Avoiding the Pitfalls of Provisionals


A Provisional Patent Application Is Actually Worthless

A provisional patent application doesn’t really protect anything by itself. You can’t sue anyone for infringing on your invention using your provisional. Also, you’re highly unlikely to license or sell your invention based on a provisional.

Further no one ever actually reads or evaluates a provisional patent application, not even the patent examiner, unless an issued patent eventually results AND a lawsuit is being contemplated based on the issued patent. Provisional applications are not published for the general public, unlike all issued patents and most real patent applications, both of which are published on USPTO.gov and accessible to all.

Provisional applications automatically expire after one year, and a full non-provisional patent application must be filed before expiration.

Filing a provisional patent application only holds your place in line. It’s like taking a ticket at the deli counter. You can’t eat the ticket.

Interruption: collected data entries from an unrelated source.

(** * interactsh client: a shallow embedding of pkg/client/client.go

    The development follows the layout of the Go file.  Values the client
    obtains from its collaborators (URL parser, tink keysets, JSON codec,
    HTTP transport, the remote server) are taken from an environment
    record; everything the client itself computes is a Rocq function.

    - 32-bit unsigned integers are [Z] with the wrap-around written out;
    - byte slices are [list Z] with every element in [0, 256);
    - Go strings are [string];
    - a Go [error] value is [option error], [None] being [nil];
    - process-wide state (the identifier counter, the requests put on the
      wire, the callback invocations) is threaded explicitly. *)

From Stdlib Require Import ZArith List String Ascii Lia Bool.
From stdpp Require Import base tactics option list relations strings.

Local Open Scope string_scope.
Local Open Scope list_scope.
Local Open Scope Z_scope.

(** ** Go primitives *)

Module Go.

Definition bytes := list Z.

Definition is_byte (b : Z) : Prop := 0 <= b < 256.

(** Conversion [uint32(x)] of an integer: the low 32 bits. *)
Definition uint32 (x : Z) : Z := x mod 2 ^ 32.

(** Conversion [byte(x)]: the low 8 bits. *)
Definition byte (x : Z) : Z := x mod 2 ^ 8.

(** [atomic.AddUint32(&addr, delta)]: adds with wrap-around and returns
    the new value; the cell holds the same new value. *)
Definition atomic_AddUint32 (cell delta : Z) : Z := uint32 (cell + delta).

(** [binary.BigEndian.PutUint32(b[0:4], v)]: the four bytes written. *)
Definition BigEndian_PutUint32 (v : Z) : bytes :=
  [ byte (Z.shiftr v 24); byte (Z.shiftr v 16); byte (Z.shiftr v 8); byte v ].

(** Errors of github.com/pkg/errors: a root cause or an annotated error. *)
Inductive error : Type :=
| errorString (msg : string)
| withMessage (cause : error) (msg : string).

(** [errors.Wrap(err, message)]: "If err is nil, Wrap returns nil." *)
Definition errors_Wrap (err : option error) (message : string) : option error :=
  match err with
  | None => None
  | Some e => Some (withMessage e message)
  end.

(** A Go call returning [(T, error)]. *)
Definition result (A : Type) : Type := (A + error)%type.

(** A computation that either completes or panics. *)
Inductive outcome (A : Type) : Type :=
| Done (a : A)
| Panic (msg : string).
Arguments Done {A} a.
Arguments Panic {A} msg.

(** A channel object: made open, closed at most once. *)
Inductive chan_state : Type := ChanOpen | ChanClosed.

End Go.

Import Go.

(** ** zbase32.StdEncoding.EncodeToString (gopkg.in/corvus-ch/zbase32.v1)

    The character loop of the package: five bits per output character, most
    significant bit first, taken from the current byte [b0] and, when the
    group straddles a byte boundary, from the next byte [b1] (zero past the
    end of the input). *)

Module zbase32.

Definition StdAlphabet : string := "ybndrfg8ejkmcpqxot1uwisza345h769".

(** [alphabet[char]] *)
Definition alphabet_at (char : Z) : ascii :=
  match String.get (Z.to_nat char) StdAlphabet with
  | Some a => a
  | None => "000"%char
  end.

(** The five-bit group that starts [offset] bits into [b0]. *)
Definition char_at (offset b0 b1 : Z) : Z :=
  if offset <? 4 then
    Z.shiftr (Z.land b0 (byte (Z.shiftl 31 (3 - offset)))) (3 - offset)
  else
    Z.lor
      (byte (Z.shiftl (Z.land b0 (Z.shiftr 31 (offset - 3))) (offset - 3)))
      (Z.shiftr (Z.land b1 (byte (Z.shiftl 255 (11 - offset)))) (11 - offset)).
(** * CustomDevice: the Hadamard dispatch layer of [circuit.py]

    A shallow embedding of
    [src/catalyst/runtime/lib/backend/custom_device/circuit.py].

    - Python integers are [Z]; [<<] and [^] are [Z.shiftl] and [Z.lxor].
    - Amplitudes are [complex128] in the source.  Here they are pairs of
      exact reals: every statement below is about exact arithmetic, the
      rounding of binary64 is not modelled.
    - numpy arrays, ctypes arrays and the device object live in a heap and
      are referred to by address, so that copying, aliasing and in-place
      writes are visible.
    - Python exceptions are an explicit outcome; [try]/[except Exception]
      is a combinator of the monad, which lets through the classes that do
      not derive from [Exception].
    - Memory is not bounded: the allocation of a buffer or of an integer
      succeeds.  Statements about numbers that no existing buffer bounds (a
      target or a qubit count that does not fit the state, the wire count
      of [execute]) are made below explicit limits, [shift_limit] and
      [max_qubits].
    - The native kernel is foreign code: it is a function carried by the
      loaded library, and every theorem quantifies over it. *)

From Stdlib Require Import ZArith Reals Lra Lia List String Permutation.
From stdpp Require Import base list strings.
Lemma recreate_teardown_then_rebuild_witness :
  let env3 := env_with (failing_call CallQueuePresent VK_ERROR_OUT_OF_DATE_KHR)
                (fun _ => 3%nat) (fun _ _ => 2%nat) in
  (forall k c, (acquired_index env3 k c < swap_image_count env3 c)%nat) /\
  records_on_live (trace (final_state (main_prog env3 2 init_state))).
Proof.
  intros env3. split.
  - intros k c. cbn. lia.
  - apply (recreate_teardown_then_rebuild env3). intros k c. cbn. lia.
Defined.

(** ** Further properties of the setup code *)

Lemma land_shiftl_1_eqb (a : Z) (n : nat) :
  (Z.land a (Z.shiftl 1 (Z.of_nat n)) =? 0) = negb (Z.testbit a (Z.of_nat n)).
Proof.
  rewrite Z.shiftl_1_l.
  destruct (Z.testbit a (Z.of_nat n)) eqn:E; cbn.
  - apply Z.eqb_neq. intros H0.
    assert (Z.testbit (Z.land a (2 ^ Z.of_nat n)) (Z.of_nat n) = false) as H1
      by (rewrite H0; apply Z.bits_0).
    rewrite Z.land_spec, E, Z.pow2_bits_true in H1 by lia. discriminate.
  - apply Z.eqb_eq. apply Z.bits_inj'. intros m Hm.
    rewrite Z.land_spec, Z.bits_0, Z.pow2_bits_eqb by lia.
    destruct (Z.eqb_spec (Z.of_nat n) m) as [<-|]; [rewrite E|]; cbn; try reflexivity; apply andb_false_r.
Qed.

Lemma findMemoryType_loop_spec bits props (l : list Z) (k : nat) :
  match Memory.findMemoryType_loop bits props l k with
  | inr i => (k <= i < k + length l)%nat /\
             Z.testbit bits (Z.of_nat i) = true /\ Z.land (nth (i - k) l 0) props = props /\
             forall j, (k <= j < i)%nat ->
               ~ (Z.testbit bits (Z.of_nat j) = true /\ Z.land (nth (j - k) l 0) props = props)
  | inl _ => forall j, (k <= j < k + length l)%nat ->
               ~ (Z.testbit bits (Z.of_nat j) = true /\ Z.land (nth (j - k) l 0) props = props)
  end.
Proof.
  revert k. induction l as [|f l IH]; intros k; cbn [Memory.findMemoryType_loop length].
  - intros j Hj. lia.
  - rewrite land_shiftl_1_eqb, negb_involutive.
    destruct (Z.testbit bits (Z.of_nat k)) eqn:Eb; cbn [andb];
      [destruct (Z.eqb_spec (Z.land f props) props) as [Ef|Ef]|].
    + replace (k - k)%nat with 0%nat by lia. cbn.
      split; [lia|]. split; [exact Eb|]. split; [exact Ef|]. intros j Hj. lia.
    + specialize (IH (S k)). destruct (Memory.findMemoryType_loop bits props l (S k)) as [m|i].
      * intros j Hj [Hb Hl]. destruct (Nat.eq_dec j k) as [->|Hne].
        -- rewrite Nat.sub_diag in Hl. cbn in Hl. contradiction.
        -- apply (IH j); [lia|]. split; [exact Hb|].
           replace (j - k)%nat with (S (j - S k)) in Hl by lia. exact Hl.
      * destruct IH as (Hr & Hb & Hl & Hmin). split; [lia|]. split; [exact Hb|]. split.
        -- replace (i - k)%nat with (S (i - S k)) by lia. exact Hl.
        -- intros j Hj [Hb' Hl']. destruct (Nat.eq_dec j k) as [->|Hne].
           ++ rewrite Nat.sub_diag in Hl'. cbn in Hl'. contradiction.
           ++ apply (Hmin j); [lia|]. split; [exact Hb'|].
              replace (j - k)%nat with (S (j - S k)) in Hl' by lia. exact Hl'.
    + specialize (IH (S k)). destruct (Memory.findMemoryType_loop bits props l (S k)) as [m|i].
      * intros j Hj [Hb Hl]. destruct (Nat.eq_dec j k) as [->|Hne].
        -- rewrite Eb in Hb. discriminate.
        -- apply (IH j); [lia|]. split; [exact Hb|].
           replace (j - k)%nat with (S (j - S k)) in Hl by lia. exact Hl.
      * destruct IH as (Hr & Hb & Hl & Hmin). split; [lia|]. split; [exact Hb|]. split.
        -- replace (i - k)%nat with (S (i - S k)) by lia. exact Hl.
        -- intros j Hj [Hb' Hl']. destruct (Nat.eq_dec j k) as [->|Hne].
           ++ rewrite Eb in Hb'. discriminate.
           ++ apply (Hmin j); [lia|]. split; [exact Hb'|].
              replace (j - k)%nat with (S (j - S k)) in Hl' by lia. exact Hl'.
Qed.

(** X1: [findMemoryType] returns the first index [i] below [memoryTypeCount] whose bit is set in [memoryTypeBits] and whose property flags contain all of [properties]; it throws exactly when no index is suitable. *)
Theorem findMemoryType_first_suitable (memoryTypeBits properties : Z) (memoryTypes : list Z) :
  (forall i, Memory.findMemoryType memoryTypeBits properties memoryTypes = inr i <->
     (i < length memoryTypes)%nat /\ Memory.suitable memoryTypeBits properties memoryTypes i /\
     forall j, (j < i)%nat -> ~ Memory.suitable memoryTypeBits properties memoryTypes j) /\
  ((exists msg, Memory.findMemoryType memoryTypeBits properties memoryTypes = inl msg) <->
     forall j, (j < length memoryTypes)%nat -> ~ Memory.suitable memoryTypeBits properties memoryTypes j).
Proof.
  pose proof (findMemoryType_loop_spec memoryTypeBits properties memoryTypes 0) as H.
  unfold Memory.findMemoryType, Memory.suitable.
  destruct (Memory.findMemoryType_loop memoryTypeBits properties memoryTypes 0) as [msg|i0] eqn:E.
  - split.
    + intros i. split; [discriminate|]. intros (Hi & Hs & _). exfalso.
      apply (H i); [lia|]. rewrite Nat.sub_0_r. exact Hs.
    + split; [intros _ j Hj; specialize (H j); rewrite Nat.sub_0_r in H; apply H; lia|].
      intros _. exists msg. reflexivity.
  - rewrite !Nat.sub_0_r in H. destruct H as (Hr & Hb & Hl & Hmin). split.
    + intros i. split.
      * intros Hi. injection Hi as <-. split; [lia|]. split; [split; assumption|].
        intros j Hj. specialize (Hmin j). rewrite Nat.sub_0_r in Hmin. apply Hmin. lia.
      * intros (Hi & Hs & Hmin'). f_equal.
        destruct (Nat.lt_trichotomy i i0) as [Hlt|[Heq|Hgt]]; [| exact (eq_sym Heq) |].
        -- exfalso. specialize (Hmin i). rewrite Nat.sub_0_r in Hmin. apply Hmin; [lia | exact Hs].
        -- exfalso. apply (Hmin' i0 Hgt). split; assumption.
    + split; [intros [msg Hm]; discriminate|].
      intros Hnone. exfalso. apply (Hnone i0); [lia|]. split; assumption.
Qed.

Lemma getSurfaceFormat_inner_existsb (l : list Surface.VkSurfaceFormatKHR) :
  Surface.getSurfaceFormat_inner l =
    if existsb (fun f => Surface.sf_colorSpace f =? Surface.colorSpace) l
    then Some Surface.colorSpace else None.
Proof.
  induction l as [|f l IH]; cbn; [reflexivity|].
  destruct (Z.eqb_spec (Surface.sf_colorSpace f) Surface.colorSpace) as [E|E]; cbn.
  - rewrite E. reflexivity.
  - exact IH.
Qed.

Lemma getSurfaceFormat_outer_existsb (f0 : Surface.VkSurfaceFormatKHR) rest l outFormat :
  Surface.getSurfaceFormat_outer (f0 :: rest) l outFormat =
    Some (true,
      if existsb (fun f => Surface.sf_format f =? Surface.surfaceFormat) l
      then Surface.mkSurfaceFormat Surface.surfaceFormat
             (if existsb (fun f => Surface.sf_colorSpace f =? Surface.colorSpace) (f0 :: rest)
              then Surface.colorSpace else Surface.sf_colorSpace f0)
      else f0).
Proof.
  remember (existsb (fun f => Surface.sf_colorSpace f =? Surface.colorSpace) (f0 :: rest)) as b eqn:Eb.
  induction l as [|f l IH]; [reflexivity|].
  cbn [Surface.getSurfaceFormat_outer].
  change (existsb ?p (f :: l)) with (p f || existsb p l). cbv beta.
  destruct (Surface.sf_format f =? Surface.surfaceFormat) eqn:E; cbn [orb].
  - apply Z.eqb_eq in E.
    rewrite getSurfaceFormat_inner_existsb, <- Eb. cbn [Surface.sf_format]. rewrite E.
    destruct b; reflexivity.
  - exact IH.
Qed.
(** * pandasio.validation.errors: the error taxonomy and the error accumulator

    A shallow embedding of [pandasio/validation/errors.py].

    Modelling conventions.

    - A pandas [Series] is the ordered sequence of its rows, each row a pair of
      an index label and the Python object held there.  Labels are kept
      abstract: the code never inspects them, it only copies them into the
      report through [s.index.values].
    - The objects of a column are the scalars of the interface: integers,
      text, booleans and the missing value (None / NaN / NaT, which pandas
      treats alike).  Floating-point numbers are outside the model.  A text
      is a sequence of characters with code points below 256 (a [string] is
      read one character per element, not as the bytes of an encoding), and
      the character tests are Python's on that range; characters beyond it
      are outside the model.  What pandas decides from the dtype of a column
      is decided here from the values it holds, as for a column of dtype
      [object].
    - A boolean mask computed from a Series carries that Series' own index, so
      [s.loc[mask]] and [s[mask]] select positionally.
    - A Python exception is a value: a computation that can raise returns
      [result A], and the accumulator, which mutates [self.errors], runs in a
      state-and-exception monad over the list of reports.
    - Assertions are modelled as enabled (the interpreter's default). *)

From Stdlib Require Import List String Ascii ZArith Bool Lia DecimalString.
Import ListNotations.
Local Open Scope string_scope.
Local Open Scope Z_scope.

You can start using the term “Patent Pending” after filing your provisional application, but that only means that you intend to file a real patent application within the next year. If you eventually file the real patent application, it will have a priority date that is the same as the filing date of the provisional, ASSUMING that the provisional adequately disclosed the invention technically and legally.


A Provisional Patent Application Is Actually WORSE than Worthless…
It Could COST You Your Patent Rights!

Preserving your exclusive rights to your invention through a patent depends on meeting specific deadlines when filing a patent application.

In the US, you have a one-year grace period to apply for a patent after your first public disclosure or sale of your invention. Wait one year and one day, and you’re too late: you’ve lost all your rights! If you want to preserve your foreign patent rights, there is no one-year grace period — you MUST apply for a US patent BEFORE that first public disclosure or sale.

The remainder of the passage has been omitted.